Lemma rsi_window_length (bars : list Bar) (i : nat) :
  (13 <= i)%nat -> (i < length bars)%nat ->
  length (rsi_window bars i) = 14%nat.
Proof.
  intros Hlo Hhi. unfold rsi_window. apply window_length; [lia|].
  rewrite close_deltas_length, length_map. exact Hhi.
Qed.

(** C6, as the code has it.  For every bar whose 14-row RSI window is
    full: when the window holds a non-zero close change the RSI is defined
    and lies in [0, 100]; when it holds no negative change and at least
    one positive change the RSI is 100; when every change in it is zero
    (flat closes) the RSI is the undefined value NaN. *)
Theorem rsi_range (bars : list Bar) (i : nat) :
  (13 <= i)%nat -> (i < length bars)%nat ->
  let w := rsi_window bars i in
  let r := rsi (row_at (indicators bars) i) in
  ((forall d, In d w -> d == 0) -> r = NaN) /\
  ((exists d, In d w /\ ~ d == 0) ->
   exists x, r = Fin x /\ 0 <= x <= 100) /\
  ((forall d, In d w -> 0 <= d) -> (exists d, In d w /\ 0 < d) ->
   exists x, r = Fin x /\ x == 100).
Proof.
  intros Hlo Hhi w r.
  assert (Hr : r = rsi_of_means (Fin (Qmean (map gain_of w)))
                                (Fin (Qmean (map loss_of w))))
    by (apply rsi_at; assumption).
  assert (Hlen : length w = 14%nat) by (apply rsi_window_length; assumption).
  assert (Hne : forall f : Q -> Q, map f w <> []).
  { intros f E. apply (f_equal (@length Q)) in E.
    rewrite length_map, Hlen in E. discriminate E. }
  assert (Hg0 : 0 <= Qmean (map gain_of w)).
  { apply Qmean_nonneg; [apply Hne|]. intros x Hx.
    apply in_map_iff in Hx. destruct Hx as [d [<- _]]. apply gain_of_nonneg. }
  assert (Hl0 : 0 <= Qmean (map loss_of w)).
  { apply Qmean_nonneg; [apply Hne|]. intros x Hx.
    apply in_map_iff in Hx. destruct Hx as [d [<- _]]. apply loss_of_nonneg. }
  assert (Hsat : (forall d, In d w -> 0 <= d) -> (exists d, In d w /\ 0 < d) ->
                 r = Fin (100 + - 0)).
  { intros Hall [d [Hd Hpos]]. rewrite Hr. apply rsi_of_means_saturated.
    - apply Qmean_pos.
      + intros x Hx. apply in_map_iff in Hx. destruct Hx as [e [<- _]].
        apply gain_of_nonneg.
      + exists (gain_of d). split; [apply in_map; exact Hd|].
        apply gain_of_pos. exact Hpos.
    - apply Qmean_zero. intros x Hx. apply in_map_iff in Hx.
      destruct Hx as [e [<- He]]. apply loss_of_zero. apply Hall. exact He. }
  split; [|split].
  - intro Hflat. rewrite Hr. apply rsi_of_means_flat.
    + apply Qmean_zero. intros x Hx. apply in_map_iff in Hx.
      destruct Hx as [d [<- Hd]]. apply gain_of_zero.
      rewrite (Hflat d Hd). apply Qle_refl.
    + apply Qmean_zero. intros x Hx. apply in_map_iff in Hx.
      destruct Hx as [d [<- Hd]]. apply loss_of_zero.
      rewrite (Hflat d Hd). apply Qle_refl.
  - intros [d [Hd Hnz]].
    destruct (Qlt_le_dec 0 (Qmean (map loss_of w))) as [Hl|Hl].
    + destruct (rsi_of_means_ratio _ _ Hg0 Hl) as [E B].
      eexists. split; [rewrite Hr; exact E|exact B].
    + assert (Hlz : Qmean (map loss_of w) == 0) by lra.
      assert (Hall : forall e, In e w -> 0 <= e).
      { intros e He. destruct (Qlt_le_dec e 0) as [Hneg|Hpos]; [|exact Hpos].
        exfalso.
        assert (0 < Qmean (map loss_of w)).
        { apply Qmean_pos.
          - intros x Hx. apply in_map_iff in Hx. destruct Hx as [e' [<- _]].
            apply loss_of_nonneg.
          - exists (loss_of e). split; [apply in_map; exact He|].
            apply loss_of_pos. exact Hneg. }
        lra. }
      exists (100 + - 0). split; [|lra].
      apply Hsat; [exact Hall|]. exists d. split; [exact Hd|].
      pose proof (Hall d Hd) as Hd0.
      destruct (Qlt_le_dec 0 d) as [Hp|Hn]; [exact Hp|].
      exfalso. apply Hnz. lra.
  - intros Hall Hex. exists (100 + - 0). split; [|lra].
    apply Hsat; assumption.
Qed.

Lemma rsi_range_witness :
  exists x, rsi (row_at (indicators rising_bars_15) 14) = Fin x /\ x == 100.
Proof.
  apply (rsi_range rising_bars_15 14); [vm_compute; lia|vm_compute; lia| |].
  - intros d Hd. vm_compute in Hd.
    repeat (destruct Hd as [<-|Hd]; [vm_compute; discriminate|]).
    contradiction.
  - exists 1. split; [|reflexivity]. vm_compute. tauto.
Defined.

(** C6 as stated fails on flat closes: the window is full, both rolling
    means are 0, and the RSI of the last of fifteen equal closes is NaN,
    not 100. *)
Lemma rsi_flat_is_nan :
  (13 <= 14)%nat /\ (14 < length flat_bars_15)%nat /\
  (forall d, In d (rsi_window flat_bars_15 14) -> 0 <= d) /\
  rsi (row_at (indicators flat_bars_15) 14) = NaN /\
  ~ (exists x, rsi (row_at (indicators flat_bars_15) 14) = Fin x
               /\ 0 <= x <= 100).
Proof.
  split; [lia|]. split; [vm_compute; lia|]. split.
  - intros d Hd. vm_compute in Hd.
    repeat (destruct Hd as [<-|Hd]; [vm_compute; discriminate|]).
    contradiction.
  - split; [vm_compute; reflexivity|].
    intros [x [E _]]. vm_compute in E. discriminate E.
Qed.

End RSI.

(** ** Undefined indicator values *)

Section Undefined.
Import TradingStrategy ScorerSpec ScorerFacts.

Lemma flt_defined (a b : fl) :
  flt a b = true -> is_nan a = false /\ is_nan b = false.
Proof. destruct a, b; simpl; intro H; try discriminate; auto. Qed.

Lemma fle_defined (a b : fl) :
  fle a b = true -> is_nan a = false /\ is_nan b = false.
Proof. destruct a, b; simpl; intro H; try discriminate; auto. Qed.

Lemma rsi_fires_live (latest : Row) :
  flt (rsi latest) (Fin 30) || fgt (rsi latest) (Fin 70) = true ->
  rsi_live latest = true.
Proof.
  unfold rsi_live, fgt. intro H. apply orb_true_iff in H.
  destruct H as [H|H]; apply flt_defined in H; destruct H as [H1 H2];
    rewrite ?H1, ?H2; reflexivity.
Qed.

Lemma cross_fires_defined (a b c d : fl) :
  (fgt a b && fle c d) || (flt a b && fge c d) = true ->
  negb (is_nan a || is_nan b || is_nan c || is_nan d) = true.
Proof.
  unfold fgt, fge. intro H. apply orb_true_iff in H.
  destruct H as [H|H]; apply andb_true_iff in H; destruct H as [H1 H2];
    apply flt_defined in H1; apply fle_defined in H2;
    destruct H1 as [E1 E2]; destruct H2 as [E3 E4];
    rewrite E1, E2, E3, E4; reflexivity.
Qed.

Lemma bollinger_fires_live (latest : Row) :
  flt (r_close latest) (bb_lower latest)
  || fgt (r_close latest) (bb_upper latest) = true ->
  bollinger_live latest = true.
Proof.
  unfold bollinger_live, fgt. intro H. apply orb_true_iff in H.
  destruct H as [H|H]; apply flt_defined in H; destruct H as [H1 H2];
    rewrite ?H1, ?H2, ?andb_false_r; reflexivity.
Qed.

Lemma trend_fires_live (latest : Row) :
  fgt (r_close latest) (ema_slow latest)
  || flt (r_close latest) (ema_slow latest) = true ->
  trend_live latest = true.
Proof.
  unfold trend_live, fgt. intro H. apply orb_true_iff in H.
  destruct H as [H|H]; apply flt_defined in H; destruct H as [H1 H2];
    rewrite ?H1, ?H2; reflexivity.
Qed.

Lemma volume_fires_live (latest : Row) :
  (is_nan (volume_ma latest) = true -> volume_signal latest = 0%Z) ->
  ((volume_signal latest =? 1) || (volume_signal latest =? -1))%Z = true ->
  volume_live latest = true.
Proof.
  unfold volume_live. intros Hc H.
  destruct (is_nan (volume_ma latest)); [|reflexivity].
  rewrite (Hc eq_refl) in H. discriminate H.
Qed.

(** A rule adds at most its weight, and only when it is live. *)
Lemma apply_rule_bound (w : Q) (cb cs live : bool) (sc : Q * Q) :
  0 <= w -> (cb || cs = true -> live = true) ->
  fst (apply_rule w cb cs sc) <= fst sc + weight_if live w /\
  snd (apply_rule w cb cs sc) <= snd sc + weight_if live w.
Proof.
  intros Hw Hlive. unfold apply_rule, weight_if.
  destruct cb, cs; simpl in *; try rewrite (Hlive eq_refl); simpl;
    try (split; lra).
  destruct live; split; lra.
Qed.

━━━━━━

> **Task brief**
Could you return exactly the stretch of the data above that starts at the line with "rewrite close_deltas_length, length_map." and ends at the line with "and lies in", both lines included?

> **Solution below**
  rewrite close_deltas_length, length_map. exact Hhi.
Qed.

(** C6, as the code has it.  For every bar whose 14-row RSI window is
    full: when the window holds a non-zero close change the RSI is defined
    and lies in [0, 100]; when it holds no negative change and at least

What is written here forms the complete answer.